Task
Nothing in the records may be altered. Repeat them in full.

Recorded data
(** * REW audio receiver: the RTP receive loop and its three variants

    A shallow embedding of the packet path of
      - pi-receiver/rew_audio_receiver.py          (class AudioReceiver, ALSA sink),
      - pi-receiver/rew_audio_receiver_minimal.py  (class MinimalAudioReceiver, aplay pipe),
      - pi-receiver/rew_audio_receiver_simple.py   (class SimpleAudioReceiver, aplay pipe,
                                                    connected/disconnected flag),
    followed by the properties of the header parser, the sequence tracker,
    the connection monitor and the receive loop.

    Conventions of the embedding.
      - A datagram is a [list byte]; Python's unbounded [int] is [Z]; the
        operators [&] and [>>] are [Z.land] and [Z.shiftr].
      - The [stats] dictionaries have a fixed key set and become records.
      - One loop iteration is a function of the receiver and of an event that
        says what the blocking calls of that iteration did (what [recvfrom]
        returned or raised, what the sink write did, whether a respawn of
        aplay worked, what the clock read).
      - In AudioReceiver every clock read that reaches the state goes through
        [int(...)]: its events carry that whole-second reading.  In
        SimpleAudioReceiver the raw reading is kept and compared with [5.0]:
        its events carry a rational number of seconds and the subtraction is
        exact.
      - Log lines are not part of the state, except AudioReceiver's console
        warnings, which one of the properties is about. *)

From Stdlib Require Import ZArith List Bool Lia QArith String.
From Stdlib Require Import Strings.Byte.
Import ListNotations.
Local Open Scope Z_scope.

(** ** Control flow of one loop iteration *)

(** [Next]: the iteration ended (fell through or hit [continue]) and the
    [while] test is evaluated again.  [Break]: the loop was left, by [break]
    or by an exception that no handler inside the loop catches. *)
Inductive flow (A : Type) : Type :=
| Next (a : A)
| Break (a : A).
Arguments Next {A} a.
Arguments Break {A} a.

Definition flow_state {A : Type} (f : flow A) : A :=
  match f with Next a => a | Break a => a end.

Definition is_next {A : Type} (f : flow A) : bool :=
  match f with Next _ => true | Break _ => false end.

Section Loop.
Variables (A E : Type).
Variable running : A -> bool.
Variable body : A -> E -> flow A.

(** [while self.running: body], driven by the events of the successive
    iterations.  [Next a]: every event was consumed and the loop is still
    iterating, in state [a].  [Break a]: the loop has been left. *)
Fixpoint loop (a : A) (evs : list E) : flow A :=
  match evs with
  | [] => Next a
  | ev :: evs' =>
      if running a then
        match body a ev with
        | Next a' => loop a' evs'
        | Break a' => Break a'
        end
      else Break a
  end.
End Loop.
Arguments loop {A E} running body a evs.

(** What a write to the standard input of the aplay child (write, then
    flush) does when it is called: it returns, or raises [BrokenPipeError],
    or raises another [OSError]. *)
Inductive pipe_result : Type :=
| PipeWritten
| BrokenPipeError
| OtherOSError.

(** [int(x)] on a clock reading: truncation toward zero. *)
Definition py_int (x : Q) : Z := Z.quot (Qnum x) (Zpos (Qden x)).

Definition Qlt_bool (x y : Q) : bool := negb (Qle_bool y x).

(** ** RTP datagrams *)

Module Rtp.

(** The value of a byte, 0..255. *)
Definition byte_val (b : byte) : Z := Z.of_N (Byte.to_N b).

(** An unsigned big-endian field of [struct.unpack('!...')]. *)
Definition be_uint (bs : list byte) : Z :=
  fold_left (fun acc b => acc * 256 + byte_val b) bs 0.

(** [struct.unpack('!BBHII', buf)]: two bytes, one 16-bit and two 32-bit
    unsigned integers in network order; [None] is [struct.error], raised
    when [buf] is not 12 bytes long. *)
Definition unpack_BBHII (buf : list byte) : option (Z * Z * Z * Z * Z) :=
  match buf with
  | [b0; b1; b2; b3; b4; b5; b6; b7; b8; b9; b10; b11] =>
      Some (be_uint [b0], be_uint [b1], be_uint [b2; b3],
            be_uint [b4; b5; b6; b7], be_uint [b8; b9; b10; b11])
  | _ => None
  end.

(** What the loops read out of a datagram.  [ssrc] is [header[4]], which the
    code unpacks and never names. *)
Record packet : Type := {
  version : Z;
  payload_type : Z;
  sequence : Z;
  timestamp : Z;
  ssrc : Z;
  audio_data : list byte
}.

Answer to the exercise
(** * REW audio receiver: the RTP receive loop and its three variants

    A shallow embedding of the packet path of
      - pi-receiver/rew_audio_receiver.py          (class AudioReceiver, ALSA sink),
      - pi-receiver/rew_audio_receiver_minimal.py  (class MinimalAudioReceiver, aplay pipe),
      - pi-receiver/rew_audio_receiver_simple.py   (class SimpleAudioReceiver, aplay pipe,
                                                    connected/disconnected flag),
    followed by the properties of the header parser, the sequence tracker,
    the connection monitor and the receive loop.

    Conventions of the embedding.
      - A datagram is a [list byte]; Python's unbounded [int] is [Z]; the
        operators [&] and [>>] are [Z.land] and [Z.shiftr].
      - The [stats] dictionaries have a fixed key set and become records.
      - One loop iteration is a function of the receiver and of an event that
        says what the blocking calls of that iteration did (what [recvfrom]
        returned or raised, what the sink write did, whether a respawn of
        aplay worked, what the clock read).
      - In AudioReceiver every clock read that reaches the state goes through
        [int(...)]: its events carry that whole-second reading.  In
        SimpleAudioReceiver the raw reading is kept and compared with [5.0]:
        its events carry a rational number of seconds and the subtraction is
        exact.
      - Log lines are not part of the state, except AudioReceiver's console
        warnings, which one of the properties is about. *)

From Stdlib Require Import ZArith List Bool Lia QArith String.
From Stdlib Require Import Strings.Byte.
Import ListNotations.
Local Open Scope Z_scope.

(** ** Control flow of one loop iteration *)

(** [Next]: the iteration ended (fell through or hit [continue]) and the
    [while] test is evaluated again.  [Break]: the loop was left, by [break]
    or by an exception that no handler inside the loop catches. *)
Inductive flow (A : Type) : Type :=
| Next (a : A)
| Break (a : A).
Arguments Next {A} a.
Arguments Break {A} a.

Definition flow_state {A : Type} (f : flow A) : A :=
  match f with Next a => a | Break a => a end.

Definition is_next {A : Type} (f : flow A) : bool :=
  match f with Next _ => true | Break _ => false end.

Section Loop.
Variables (A E : Type).
Variable running : A -> bool.
Variable body : A -> E -> flow A.

(** [while self.running: body], driven by the events of the successive
    iterations.  [Next a]: every event was consumed and the loop is still
    iterating, in state [a].  [Break a]: the loop has been left. *)
Fixpoint loop (a : A) (evs : list E) : flow A :=
  match evs with
  | [] => Next a
  | ev :: evs' =>
      if running a then
        match body a ev with
        | Next a' => loop a' evs'
        | Break a' => Break a'
        end
      else Break a
  end.
End Loop.
Arguments loop {A E} running body a evs.

(** What a write to the standard input of the aplay child (write, then
    flush) does when it is called: it returns, or raises [BrokenPipeError],
    or raises another [OSError]. *)
Inductive pipe_result : Type :=
| PipeWritten
| BrokenPipeError
| OtherOSError.

(** [int(x)] on a clock reading: truncation toward zero. *)
Definition py_int (x : Q) : Z := Z.quot (Qnum x) (Zpos (Qden x)).

Definition Qlt_bool (x y : Q) : bool := negb (Qle_bool y x).

(** ** RTP datagrams *)

Module Rtp.

(** The value of a byte, 0..255. *)
Definition byte_val (b : byte) : Z := Z.of_N (Byte.to_N b).

(** An unsigned big-endian field of [struct.unpack('!...')]. *)
Definition be_uint (bs : list byte) : Z :=
  fold_left (fun acc b => acc * 256 + byte_val b) bs 0.

(** [struct.unpack('!BBHII', buf)]: two bytes, one 16-bit and two 32-bit
    unsigned integers in network order; [None] is [struct.error], raised
    when [buf] is not 12 bytes long. *)
Definition unpack_BBHII (buf : list byte) : option (Z * Z * Z * Z * Z) :=
  match buf with
  | [b0; b1; b2; b3; b4; b5; b6; b7; b8; b9; b10; b11] =>
      Some (be_uint [b0], be_uint [b1], be_uint [b2; b3],
            be_uint [b4; b5; b6; b7], be_uint [b8; b9; b10; b11])
  | _ => None
  end.

(** What the loops read out of a datagram.  [ssrc] is [header[4]], which the
    code unpacks and never names. *)
Record packet : Type := {
  version : Z;
  payload_type : Z;
  sequence : Z;
  timestamp : Z;
  ssrc : Z;
  audio_data : list byte
}.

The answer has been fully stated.